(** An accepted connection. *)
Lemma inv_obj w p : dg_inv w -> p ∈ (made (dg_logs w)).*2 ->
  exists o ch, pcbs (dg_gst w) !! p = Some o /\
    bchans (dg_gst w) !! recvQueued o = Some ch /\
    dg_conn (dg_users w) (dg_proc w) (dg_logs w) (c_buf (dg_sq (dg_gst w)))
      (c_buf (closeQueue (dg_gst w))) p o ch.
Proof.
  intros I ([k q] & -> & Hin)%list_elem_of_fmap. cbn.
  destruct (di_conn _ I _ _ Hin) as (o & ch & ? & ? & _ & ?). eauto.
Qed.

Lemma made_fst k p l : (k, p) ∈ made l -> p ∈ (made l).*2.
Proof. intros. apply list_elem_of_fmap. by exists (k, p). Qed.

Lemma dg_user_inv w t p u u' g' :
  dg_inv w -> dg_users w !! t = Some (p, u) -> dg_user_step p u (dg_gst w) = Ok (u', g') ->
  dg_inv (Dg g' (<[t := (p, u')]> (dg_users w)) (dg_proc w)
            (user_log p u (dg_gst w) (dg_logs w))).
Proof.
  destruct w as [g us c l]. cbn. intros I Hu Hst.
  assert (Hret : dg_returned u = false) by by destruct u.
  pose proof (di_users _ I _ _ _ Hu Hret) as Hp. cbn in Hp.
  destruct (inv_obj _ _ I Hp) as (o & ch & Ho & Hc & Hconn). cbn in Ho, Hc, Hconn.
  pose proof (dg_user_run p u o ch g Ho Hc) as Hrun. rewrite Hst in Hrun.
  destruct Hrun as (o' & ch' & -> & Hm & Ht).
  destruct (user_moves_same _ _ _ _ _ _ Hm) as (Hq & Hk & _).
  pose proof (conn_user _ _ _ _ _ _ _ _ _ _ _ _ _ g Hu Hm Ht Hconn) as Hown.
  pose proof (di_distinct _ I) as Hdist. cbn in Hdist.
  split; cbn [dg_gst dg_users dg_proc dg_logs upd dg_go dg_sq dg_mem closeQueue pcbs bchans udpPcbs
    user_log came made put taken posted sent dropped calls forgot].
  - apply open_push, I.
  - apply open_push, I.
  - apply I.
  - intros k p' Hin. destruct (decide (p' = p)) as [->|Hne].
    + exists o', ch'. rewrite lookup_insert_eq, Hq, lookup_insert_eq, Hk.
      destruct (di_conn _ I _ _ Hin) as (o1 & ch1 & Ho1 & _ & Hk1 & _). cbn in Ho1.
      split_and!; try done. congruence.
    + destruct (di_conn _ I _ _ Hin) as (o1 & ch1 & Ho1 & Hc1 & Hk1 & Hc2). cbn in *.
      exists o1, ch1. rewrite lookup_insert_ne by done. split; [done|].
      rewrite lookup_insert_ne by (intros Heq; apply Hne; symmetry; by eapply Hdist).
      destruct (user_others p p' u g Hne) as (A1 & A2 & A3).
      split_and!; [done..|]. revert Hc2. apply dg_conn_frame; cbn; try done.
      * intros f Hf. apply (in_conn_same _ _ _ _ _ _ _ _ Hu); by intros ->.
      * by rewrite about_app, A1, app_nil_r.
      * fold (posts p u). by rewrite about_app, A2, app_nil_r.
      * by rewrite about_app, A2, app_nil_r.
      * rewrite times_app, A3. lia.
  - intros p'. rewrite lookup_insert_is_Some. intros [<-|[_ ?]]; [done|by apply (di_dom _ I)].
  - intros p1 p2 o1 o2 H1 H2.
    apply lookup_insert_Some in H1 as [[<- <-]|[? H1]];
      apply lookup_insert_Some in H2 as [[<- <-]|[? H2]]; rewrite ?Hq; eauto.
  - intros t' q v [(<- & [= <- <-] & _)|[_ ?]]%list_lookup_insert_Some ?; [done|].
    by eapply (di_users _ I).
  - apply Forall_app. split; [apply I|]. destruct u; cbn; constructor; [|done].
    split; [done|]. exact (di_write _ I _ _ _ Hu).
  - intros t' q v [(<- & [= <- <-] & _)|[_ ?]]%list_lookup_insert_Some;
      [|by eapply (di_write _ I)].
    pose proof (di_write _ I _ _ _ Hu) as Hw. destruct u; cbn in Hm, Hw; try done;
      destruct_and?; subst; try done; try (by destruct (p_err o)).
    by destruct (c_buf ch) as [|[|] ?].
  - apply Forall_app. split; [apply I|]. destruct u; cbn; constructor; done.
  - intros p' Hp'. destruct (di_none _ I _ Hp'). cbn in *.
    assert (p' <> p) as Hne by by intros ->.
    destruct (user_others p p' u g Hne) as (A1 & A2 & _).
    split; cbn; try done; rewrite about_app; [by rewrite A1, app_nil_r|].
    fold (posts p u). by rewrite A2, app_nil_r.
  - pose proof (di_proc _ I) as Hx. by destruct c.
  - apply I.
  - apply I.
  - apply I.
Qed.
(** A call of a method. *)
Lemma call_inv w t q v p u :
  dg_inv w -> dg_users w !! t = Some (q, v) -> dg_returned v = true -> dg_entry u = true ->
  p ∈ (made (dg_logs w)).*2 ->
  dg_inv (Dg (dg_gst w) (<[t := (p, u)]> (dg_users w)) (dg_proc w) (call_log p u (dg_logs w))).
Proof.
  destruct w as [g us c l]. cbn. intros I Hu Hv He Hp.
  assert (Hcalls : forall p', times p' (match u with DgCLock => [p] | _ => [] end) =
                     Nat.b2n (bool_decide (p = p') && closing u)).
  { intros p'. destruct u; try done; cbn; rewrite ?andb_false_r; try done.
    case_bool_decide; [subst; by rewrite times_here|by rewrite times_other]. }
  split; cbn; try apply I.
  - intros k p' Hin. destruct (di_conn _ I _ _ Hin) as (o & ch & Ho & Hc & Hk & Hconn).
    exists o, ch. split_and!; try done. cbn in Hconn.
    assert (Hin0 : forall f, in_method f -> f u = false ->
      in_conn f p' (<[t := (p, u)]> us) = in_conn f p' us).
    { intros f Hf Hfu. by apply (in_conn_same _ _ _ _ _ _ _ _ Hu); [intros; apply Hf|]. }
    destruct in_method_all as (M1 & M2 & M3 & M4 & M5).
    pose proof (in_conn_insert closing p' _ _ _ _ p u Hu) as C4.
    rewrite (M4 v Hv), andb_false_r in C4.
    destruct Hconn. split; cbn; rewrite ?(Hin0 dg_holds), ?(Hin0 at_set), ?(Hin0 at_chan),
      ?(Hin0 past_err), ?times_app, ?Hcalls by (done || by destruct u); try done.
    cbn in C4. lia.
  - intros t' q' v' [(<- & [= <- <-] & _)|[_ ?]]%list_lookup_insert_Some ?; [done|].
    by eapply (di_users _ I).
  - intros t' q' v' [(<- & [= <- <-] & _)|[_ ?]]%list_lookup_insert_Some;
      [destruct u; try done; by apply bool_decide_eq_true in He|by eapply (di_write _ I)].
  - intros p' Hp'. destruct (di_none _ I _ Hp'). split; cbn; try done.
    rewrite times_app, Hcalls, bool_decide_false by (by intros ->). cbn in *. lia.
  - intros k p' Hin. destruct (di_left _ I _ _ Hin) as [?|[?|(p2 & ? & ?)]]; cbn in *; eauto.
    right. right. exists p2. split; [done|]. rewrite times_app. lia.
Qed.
--- --- ---
### Your instructions
Copy out the material above in full.

### Answer box
(** An accepted connection. *)
Lemma inv_obj w p : dg_inv w -> p ∈ (made (dg_logs w)).*2 ->
  exists o ch, pcbs (dg_gst w) !! p = Some o /\
    bchans (dg_gst w) !! recvQueued o = Some ch /\
    dg_conn (dg_users w) (dg_proc w) (dg_logs w) (c_buf (dg_sq (dg_gst w)))
      (c_buf (closeQueue (dg_gst w))) p o ch.
Proof.
  intros I ([k q] & -> & Hin)%list_elem_of_fmap. cbn.
  destruct (di_conn _ I _ _ Hin) as (o & ch & ? & ? & _ & ?). eauto.
Qed.

Lemma made_fst k p l : (k, p) ∈ made l -> p ∈ (made l).*2.
Proof. intros. apply list_elem_of_fmap. by exists (k, p). Qed.

Lemma dg_user_inv w t p u u' g' :
  dg_inv w -> dg_users w !! t = Some (p, u) -> dg_user_step p u (dg_gst w) = Ok (u', g') ->
  dg_inv (Dg g' (<[t := (p, u')]> (dg_users w)) (dg_proc w)
            (user_log p u (dg_gst w) (dg_logs w))).
Proof.
  destruct w as [g us c l]. cbn. intros I Hu Hst.
  assert (Hret : dg_returned u = false) by by destruct u.
  pose proof (di_users _ I _ _ _ Hu Hret) as Hp. cbn in Hp.
  destruct (inv_obj _ _ I Hp) as (o & ch & Ho & Hc & Hconn). cbn in Ho, Hc, Hconn.
  pose proof (dg_user_run p u o ch g Ho Hc) as Hrun. rewrite Hst in Hrun.
  destruct Hrun as (o' & ch' & -> & Hm & Ht).
  destruct (user_moves_same _ _ _ _ _ _ Hm) as (Hq & Hk & _).
  pose proof (conn_user _ _ _ _ _ _ _ _ _ _ _ _ _ g Hu Hm Ht Hconn) as Hown.
  pose proof (di_distinct _ I) as Hdist. cbn in Hdist.
  split; cbn [dg_gst dg_users dg_proc dg_logs upd dg_go dg_sq dg_mem closeQueue pcbs bchans udpPcbs
    user_log came made put taken posted sent dropped calls forgot].
  - apply open_push, I.
  - apply open_push, I.
  - apply I.
  - intros k p' Hin. destruct (decide (p' = p)) as [->|Hne].
    + exists o', ch'. rewrite lookup_insert_eq, Hq, lookup_insert_eq, Hk.
      destruct (di_conn _ I _ _ Hin) as (o1 & ch1 & Ho1 & _ & Hk1 & _). cbn in Ho1.
      split_and!; try done. congruence.
    + destruct (di_conn _ I _ _ Hin) as (o1 & ch1 & Ho1 & Hc1 & Hk1 & Hc2). cbn in *.
      exists o1, ch1. rewrite lookup_insert_ne by done. split; [done|].
      rewrite lookup_insert_ne by (intros Heq; apply Hne; symmetry; by eapply Hdist).
      destruct (user_others p p' u g Hne) as (A1 & A2 & A3).
      split_and!; [done..|]. revert Hc2. apply dg_conn_frame; cbn; try done.
      * intros f Hf. apply (in_conn_same _ _ _ _ _ _ _ _ Hu); by intros ->.
      * by rewrite about_app, A1, app_nil_r.
      * fold (posts p u). by rewrite about_app, A2, app_nil_r.
      * by rewrite about_app, A2, app_nil_r.
      * rewrite times_app, A3. lia.
  - intros p'. rewrite lookup_insert_is_Some. intros [<-|[_ ?]]; [done|by apply (di_dom _ I)].
  - intros p1 p2 o1 o2 H1 H2.
    apply lookup_insert_Some in H1 as [[<- <-]|[? H1]];
      apply lookup_insert_Some in H2 as [[<- <-]|[? H2]]; rewrite ?Hq; eauto.
  - intros t' q v [(<- & [= <- <-] & _)|[_ ?]]%list_lookup_insert_Some ?; [done|].
    by eapply (di_users _ I).
  - apply Forall_app. split; [apply I|]. destruct u; cbn; constructor; [|done].
    split; [done|]. exact (di_write _ I _ _ _ Hu).
  - intros t' q v [(<- & [= <- <-] & _)|[_ ?]]%list_lookup_insert_Some;
      [|by eapply (di_write _ I)].
    pose proof (di_write _ I _ _ _ Hu) as Hw. destruct u; cbn in Hm, Hw; try done;
      destruct_and?; subst; try done; try (by destruct (p_err o)).
    by destruct (c_buf ch) as [|[|] ?].
  - apply Forall_app. split; [apply I|]. destruct u; cbn; constructor; done.
  - intros p' Hp'. destruct (di_none _ I _ Hp'). cbn in *.
    assert (p' <> p) as Hne by by intros ->.
    destruct (user_others p p' u g Hne) as (A1 & A2 & _).
    split; cbn; try done; rewrite about_app; [by rewrite A1, app_nil_r|].
    fold (posts p u). by rewrite A2, app_nil_r.
  - pose proof (di_proc _ I) as Hx. by destruct c.
  - apply I.
  - apply I.
  - apply I.
Qed.
(** A call of a method. *)
Lemma call_inv w t q v p u :
  dg_inv w -> dg_users w !! t = Some (q, v) -> dg_returned v = true -> dg_entry u = true ->
  p ∈ (made (dg_logs w)).*2 ->
  dg_inv (Dg (dg_gst w) (<[t := (p, u)]> (dg_users w)) (dg_proc w) (call_log p u (dg_logs w))).
Proof.
  destruct w as [g us c l]. cbn. intros I Hu Hv He Hp.
  assert (Hcalls : forall p', times p' (match u with DgCLock => [p] | _ => [] end) =
                     Nat.b2n (bool_decide (p = p') && closing u)).
  { intros p'. destruct u; try done; cbn; rewrite ?andb_false_r; try done.
    case_bool_decide; [subst; by rewrite times_here|by rewrite times_other]. }
  split; cbn; try apply I.
  - intros k p' Hin. destruct (di_conn _ I _ _ Hin) as (o & ch & Ho & Hc & Hk & Hconn).
    exists o, ch. split_and!; try done. cbn in Hconn.
    assert (Hin0 : forall f, in_method f -> f u = false ->
      in_conn f p' (<[t := (p, u)]> us) = in_conn f p' us).
    { intros f Hf Hfu. by apply (in_conn_same _ _ _ _ _ _ _ _ Hu); [intros; apply Hf|]. }
    destruct in_method_all as (M1 & M2 & M3 & M4 & M5).
    pose proof (in_conn_insert closing p' _ _ _ _ p u Hu) as C4.
    rewrite (M4 v Hv), andb_false_r in C4.
    destruct Hconn. split; cbn; rewrite ?(Hin0 dg_holds), ?(Hin0 at_set), ?(Hin0 at_chan),
      ?(Hin0 past_err), ?times_app, ?Hcalls by (done || by destruct u); try done.
    cbn in C4. lia.
  - intros t' q' v' [(<- & [= <- <-] & _)|[_ ?]]%list_lookup_insert_Some ?; [done|].
    by eapply (di_users _ I).
  - intros t' q' v' [(<- & [= <- <-] & _)|[_ ?]]%list_lookup_insert_Some;
      [destruct u; try done; by apply bool_decide_eq_true in He|by eapply (di_write _ I)].
  - intros p' Hp'. destruct (di_none _ I _ Hp'). split; cbn; try done.
    rewrite times_app, Hcalls, bool_decide_false by (by intros ->). cbn in *. lia.
  - intros k p' Hin. destruct (di_left _ I _ _ Hin) as [?|[?|(p2 & ? & ?)]]; cbn in *; eauto.
    right. right. exists p2. split; [done|]. rewrite times_app. lia.
Qed.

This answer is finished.